Putin has been in power in Russia since the last day of 1999 and is set to extend his grip on power until 2030.
The Kremlin distributed images showing Putin voting online at his office computer and waving to the camera after issuing the vow to strike back against Ukraine, and as Russian strikes killed at least 19 in the Ukrainian port city of Odesa.
– ‘Can’t change anything’ –
He is running unchallenged, having barred two candidates who opposed the conflict in Ukraine and around one month after his main opponent, Alexei Navalny, died in an Arctic prison in unexplained circumstances.
Authorities have encouraged Russians to head to the polls out of patriotic duty, with the Kremlin saying the election will prove the country is fully behind Putin’s Ukraine assault.
AFP journalists at polling stations in the capital interviewed Russians supportive of Putin but also heard from voters who said they were pressured into participating.
“If I did not come to the elections, I would have had problems,” Nadezhda, a 23-year-old ballerina, told AFP.
“Most young people understand anyway that they can’t do anything, that they can’t change anything,” said Nadezhda, who has spent her life living under Putin’s rule.
The first day of voting was marred by acts of vandalism in polling stations, with at least nine arrests for pouring dye into ballot boxes and arson attacks.
In Moscow, video showed a woman setting a voting booth alight, filling a polling station with smoke, while another showed a woman pouring green dye into a ballot box.
– ‘Ruining voting booths’ –
Four other people in the Russian regions of Voronezh, Karachay-Cherkessia and Rostov were detained for similar offences. In Saint Petersburg and in Siberia, women were detained for throwing Molotov cocktails at polling stations.
A man was also detained for lighting fireworks inside a polling station in the Urals city of Chelyabinsk.
It was unclear whether the spate of polling station incidents was a coordinated protest against the ballot or isolated incidents.
“It seems Russians have chosen their form of protest: ruining voting booths,” said Tatiana Stanovaya, a respected Russian political analyst.
If Putin completes another Kremlin term, he would stay in power longer than any Russian leader since Catherine the Great in the 18th century.
– ‘Above all, victory’ –
Many residents who came to vote for Putin in Moscow were motivated by one concern: hopes that Russia would be victorious in Ukraine.
Lyudmila, a 70-year-old who was one of the first to vote in a central Moscow school, backed Putin and was hoping for “above all, victory”.
Voting was also being organised in five occupied territories of eastern Ukraine that Russia claims to have annexed, including the Crimean peninsula.
In the occupied city of Skladovsk in southern Ukraine, Russian-installed officials said an explosive device was detonated at a voting site but there were no casualties.
Armed soldiers in full combat gear accompanied election officials in the eastern Donetsk region as they set up mobile voting stations on small tables in the street or on the hoods of Soviet-era cars.

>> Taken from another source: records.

(** The type given by [GuardParam] to the handler of a guarded route. *)
Definition guard_metadata (r : public_request) : option string :=
  match r with AccessFulfill _ _ => Some "workspace" | _ => None end.

(** A guard that answers false is a 403; the framework turns any other
    exception into a 500. *)
Definition guarded (g : res bool) (m : M W unit) : M W unit :=
  match g with
  | Ok true => m
  | Ok false => throw (HttpException 403 "Forbidden resource")
  | Throw e => throw e
  end.

Definition handle_public (r : public_request) : M W unit :=
  match r with
  | CheckUsername username => checkUsernameExistence username ;;; ret tt
  | RegisterEmail email => registerEmail email
  | VerifyEmail email code => verifyEmail email code ;;; ret tt
  | Templates => getTemplates ;;; ret tt
  | Webhook authorization data => guarded (publicGuard (guard_metadata r) None authorization) (handleWebhook data)
  | AccessFulfill action token =>
      guarded (publicGuard (guard_metadata r) token None)
        (fulfillAccessRequest action (default "undefined" token) ;;; ret tt)
  end.
End public.

(** ** Properties *)
Section public_props.
Context {C F U : Type} `{!Cache C, !Cuckoo F, !UserStore U, !UserStoreLaws U}.
Context `{!Auth, !Users, !JWT, !Secret, !GuardEnv, !PublicPeers}.
Abbreviation W := (world C (PubState F U)).
Implicit Types w : W.

(** Every registered username is in the filter, in lower case. *)
Definition filter_complete (s : PubState F U) : Prop :=
  ∀ id, is_Some (kv_get id (ps_users s)) → cf_exists (toLowerCase id) (ps_filter s) = true.

(** the availability check is exact while the filter is complete: a
    valid username is reported available exactly when no document has that
    name (false positives of the filter are corrected by the lookup), an
    invalid one is refused; and registering through the webhook keeps the
    filter complete for the new name. *)
Theorem checkUsername_exact `{!CuckooLaws F} username w uid profile :
  filter_complete (w_loc w) →
  (validateUsername username = true →
     checkUsernameExistence username w = (Ok (negb (bool_decide (is_Some (kv_get username (ps_users (w_loc w)))))), w)) ∧
  (validateUsername username = false →
     checkUsernameExistence username w = (Throw (HttpException 400 "INVALID_USER_USERNAME"), w)) ∧
  filter_complete (MkPub (ps_filter (w_loc (handleWebhook (UserRegistered uid username profile) w).2))
                     (kv_set username profile (ps_users (w_loc w)))).
Proof.
  intros Hc. split_and!.
  - intros Hv. unfold checkUsernameExistence. rewrite Hv. cbn [negb]. mstep by done.
    destruct (cf_exists _ _) eqn:Hf; cbn [negb]; [by mstep by done|].
    rewrite bool_decide_false; [done|]. intros Hs. apply Hc in Hs. congruence.
  - intros Hv. unfold checkUsernameExistence. by rewrite Hv.
  - intros id Hs. unfold handleWebhook, refreshProfileCheckCache, bind, cache_profile, gets. simpl in *.
    assert (cf_exists (toLowerCase id) (cf_add (toLowerCase username) (ps_filter (w_loc w))) = true) as Hadd.
    { destruct (decide (id = username)) as [->|Hne]; [apply cf_exists_add|].
      rewrite kv_get_set_ne in Hs by done. apply cf_exists_mono. by apply Hc. }
    by destruct (profile_in _ _).
Qed.

(** the guard of the proxy lets a request pass only with a token the
    authentication service accepts, and, but for registration itself, only
    for a user whose profile exists (cached or stored). *)
Theorem authGuard_sound authorization path w u w' :
  authGuard authorization path w = (Ok (u, true), w') →
  (∃ a, authorization = Some a ∧ validate_token (bearer a) = Some u) ∧
  (path = "/api/user/register" ∨ is_Some (profile_in (w_cache w) (u_uid u)) ∨ users_by_uid (u_uid u) ≠ []).
Proof.
  unfold authGuard. destruct authorization as [a|]; [|done]. cbn [if_truthy].
  destruct (truthy a); [|done]. destruct (validate_token (bearer a)) as [u'|] eqn:Hv; [|done].
  case_bool_decide as Hp.
  { intros Hr; injection Hr as -> _. split; [by exists a|by left]. }
  intros Hrun. minv Hrun. injection Hm as <- <-.
  destruct (profile_in _ _) as [p|] eqn:Hprof.
  { injection Hrun as -> _. rewrite Hprof. split; [by exists a|by right; left]. }
  destruct (users_by_uid _) as [|p l] eqn:Hu; [done|]. minv Hrun. injection Hrun as -> _.
  split; [eauto|]. right. right. by rewrite Hu.
Qed.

Kyiv said holding the election in eastern Ukraine and Crimea, which Russia annexed in 2014, was “illegal”.
With all of Putin’s major opponents dead, in prison or in exile, the outcome of the vote is not in any doubt.
On Friday, European Council President Charles Michel sarcastically congratulated Putin on his “landslide victory”.
Russia’s opposition groups have called for voters to form queues at polling stations on Sunday, the final day of voting, as a form of protest.
Moscow prosecutors warned that they would punish anybody involved in mass rallies.